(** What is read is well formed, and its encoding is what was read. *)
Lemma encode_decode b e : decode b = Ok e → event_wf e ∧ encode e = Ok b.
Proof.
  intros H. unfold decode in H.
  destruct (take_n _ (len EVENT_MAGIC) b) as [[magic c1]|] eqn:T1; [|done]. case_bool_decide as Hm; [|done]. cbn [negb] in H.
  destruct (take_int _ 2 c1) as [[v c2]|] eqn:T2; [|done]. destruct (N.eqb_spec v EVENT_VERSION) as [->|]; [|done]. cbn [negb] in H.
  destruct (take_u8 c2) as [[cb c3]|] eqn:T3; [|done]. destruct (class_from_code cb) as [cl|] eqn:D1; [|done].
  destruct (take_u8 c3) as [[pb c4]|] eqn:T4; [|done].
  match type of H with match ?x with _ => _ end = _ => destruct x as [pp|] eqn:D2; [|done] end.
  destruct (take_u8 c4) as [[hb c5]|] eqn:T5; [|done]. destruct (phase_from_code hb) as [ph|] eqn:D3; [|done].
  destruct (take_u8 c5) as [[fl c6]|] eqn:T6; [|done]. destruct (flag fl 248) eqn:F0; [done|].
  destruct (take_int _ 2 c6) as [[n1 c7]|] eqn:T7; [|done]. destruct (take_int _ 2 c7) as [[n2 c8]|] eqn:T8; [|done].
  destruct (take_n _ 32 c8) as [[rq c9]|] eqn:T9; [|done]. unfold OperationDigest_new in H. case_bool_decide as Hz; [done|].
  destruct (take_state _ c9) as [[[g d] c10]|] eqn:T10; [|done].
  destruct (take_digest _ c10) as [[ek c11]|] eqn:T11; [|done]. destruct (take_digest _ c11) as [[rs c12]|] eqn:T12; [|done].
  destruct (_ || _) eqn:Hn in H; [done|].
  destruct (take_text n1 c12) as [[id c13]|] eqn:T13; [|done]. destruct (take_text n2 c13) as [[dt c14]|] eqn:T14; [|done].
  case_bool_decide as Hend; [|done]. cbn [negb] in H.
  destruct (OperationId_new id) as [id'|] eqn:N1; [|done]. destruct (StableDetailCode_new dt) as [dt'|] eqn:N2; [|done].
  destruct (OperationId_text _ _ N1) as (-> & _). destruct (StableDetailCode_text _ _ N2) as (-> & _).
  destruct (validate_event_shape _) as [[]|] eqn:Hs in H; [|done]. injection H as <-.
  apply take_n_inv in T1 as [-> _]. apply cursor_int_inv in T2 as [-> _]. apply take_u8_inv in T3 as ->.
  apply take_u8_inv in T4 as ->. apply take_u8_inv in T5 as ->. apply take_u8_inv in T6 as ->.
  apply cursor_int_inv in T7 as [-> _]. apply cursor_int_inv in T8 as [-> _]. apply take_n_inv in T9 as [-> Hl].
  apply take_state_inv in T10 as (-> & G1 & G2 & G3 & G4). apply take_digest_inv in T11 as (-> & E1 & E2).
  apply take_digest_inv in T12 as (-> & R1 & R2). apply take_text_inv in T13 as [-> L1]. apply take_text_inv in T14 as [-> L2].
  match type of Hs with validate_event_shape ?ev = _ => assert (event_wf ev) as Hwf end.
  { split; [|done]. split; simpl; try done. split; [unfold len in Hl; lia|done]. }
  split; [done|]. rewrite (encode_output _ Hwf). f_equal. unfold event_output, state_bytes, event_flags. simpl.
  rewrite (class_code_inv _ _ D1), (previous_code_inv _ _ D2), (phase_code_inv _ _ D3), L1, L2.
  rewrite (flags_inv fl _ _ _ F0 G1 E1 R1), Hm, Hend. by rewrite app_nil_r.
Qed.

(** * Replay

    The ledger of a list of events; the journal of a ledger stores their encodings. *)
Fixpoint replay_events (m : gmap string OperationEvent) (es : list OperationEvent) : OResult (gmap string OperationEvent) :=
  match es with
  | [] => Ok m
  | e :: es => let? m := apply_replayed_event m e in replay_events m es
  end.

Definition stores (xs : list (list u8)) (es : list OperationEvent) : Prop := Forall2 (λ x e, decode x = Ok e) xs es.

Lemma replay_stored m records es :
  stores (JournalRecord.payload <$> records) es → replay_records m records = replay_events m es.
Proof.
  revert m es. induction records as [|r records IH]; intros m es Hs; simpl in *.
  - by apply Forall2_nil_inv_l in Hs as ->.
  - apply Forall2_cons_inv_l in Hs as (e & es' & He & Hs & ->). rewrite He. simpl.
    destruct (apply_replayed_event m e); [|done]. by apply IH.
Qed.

:::

→ ABOUT THIS TASK
All of the entries must be printed again exactly as given.

→ TASK RESULT
(** What is read is well formed, and its encoding is what was read. *)
Lemma encode_decode b e : decode b = Ok e → event_wf e ∧ encode e = Ok b.
Proof.
  intros H. unfold decode in H.
  destruct (take_n _ (len EVENT_MAGIC) b) as [[magic c1]|] eqn:T1; [|done]. case_bool_decide as Hm; [|done]. cbn [negb] in H.
  destruct (take_int _ 2 c1) as [[v c2]|] eqn:T2; [|done]. destruct (N.eqb_spec v EVENT_VERSION) as [->|]; [|done]. cbn [negb] in H.
  destruct (take_u8 c2) as [[cb c3]|] eqn:T3; [|done]. destruct (class_from_code cb) as [cl|] eqn:D1; [|done].
  destruct (take_u8 c3) as [[pb c4]|] eqn:T4; [|done].
  match type of H with match ?x with _ => _ end = _ => destruct x as [pp|] eqn:D2; [|done] end.
  destruct (take_u8 c4) as [[hb c5]|] eqn:T5; [|done]. destruct (phase_from_code hb) as [ph|] eqn:D3; [|done].
  destruct (take_u8 c5) as [[fl c6]|] eqn:T6; [|done]. destruct (flag fl 248) eqn:F0; [done|].
  destruct (take_int _ 2 c6) as [[n1 c7]|] eqn:T7; [|done]. destruct (take_int _ 2 c7) as [[n2 c8]|] eqn:T8; [|done].
  destruct (take_n _ 32 c8) as [[rq c9]|] eqn:T9; [|done]. unfold OperationDigest_new in H. case_bool_decide as Hz; [done|].
  destruct (take_state _ c9) as [[[g d] c10]|] eqn:T10; [|done].
  destruct (take_digest _ c10) as [[ek c11]|] eqn:T11; [|done]. destruct (take_digest _ c11) as [[rs c12]|] eqn:T12; [|done].
  destruct (_ || _) eqn:Hn in H; [done|].
  destruct (take_text n1 c12) as [[id c13]|] eqn:T13; [|done]. destruct (take_text n2 c13) as [[dt c14]|] eqn:T14; [|done].
  case_bool_decide as Hend; [|done]. cbn [negb] in H.
  destruct (OperationId_new id) as [id'|] eqn:N1; [|done]. destruct (StableDetailCode_new dt) as [dt'|] eqn:N2; [|done].
  destruct (OperationId_text _ _ N1) as (-> & _). destruct (StableDetailCode_text _ _ N2) as (-> & _).
  destruct (validate_event_shape _) as [[]|] eqn:Hs in H; [|done]. injection H as <-.
  apply take_n_inv in T1 as [-> _]. apply cursor_int_inv in T2 as [-> _]. apply take_u8_inv in T3 as ->.
  apply take_u8_inv in T4 as ->. apply take_u8_inv in T5 as ->. apply take_u8_inv in T6 as ->.
  apply cursor_int_inv in T7 as [-> _]. apply cursor_int_inv in T8 as [-> _]. apply take_n_inv in T9 as [-> Hl].
  apply take_state_inv in T10 as (-> & G1 & G2 & G3 & G4). apply take_digest_inv in T11 as (-> & E1 & E2).
  apply take_digest_inv in T12 as (-> & R1 & R2). apply take_text_inv in T13 as [-> L1]. apply take_text_inv in T14 as [-> L2].
  match type of Hs with validate_event_shape ?ev = _ => assert (event_wf ev) as Hwf end.
  { split; [|done]. split; simpl; try done. split; [unfold len in Hl; lia|done]. }
  split; [done|]. rewrite (encode_output _ Hwf). f_equal. unfold event_output, state_bytes, event_flags. simpl.
  rewrite (class_code_inv _ _ D1), (previous_code_inv _ _ D2), (phase_code_inv _ _ D3), L1, L2.
  rewrite (flags_inv fl _ _ _ F0 G1 E1 R1), Hm, Hend. by rewrite app_nil_r.
Qed.

(** * Replay

    The ledger of a list of events; the journal of a ledger stores their encodings. *)
Fixpoint replay_events (m : gmap string OperationEvent) (es : list OperationEvent) : OResult (gmap string OperationEvent) :=
  match es with
  | [] => Ok m
  | e :: es => let? m := apply_replayed_event m e in replay_events m es
  end.

Definition stores (xs : list (list u8)) (es : list OperationEvent) : Prop := Forall2 (λ x e, decode x = Ok e) xs es.

Lemma replay_stored m records es :
  stores (JournalRecord.payload <$> records) es → replay_records m records = replay_events m es.
Proof.
  revert m es. induction records as [|r records IH]; intros m es Hs; simpl in *.
  - by apply Forall2_nil_inv_l in Hs as ->.
  - apply Forall2_cons_inv_l in Hs as (e & es' & He & Hs & ->). rewrite He. simpl.
    destruct (apply_replayed_event m e); [|done]. by apply IH.
Qed.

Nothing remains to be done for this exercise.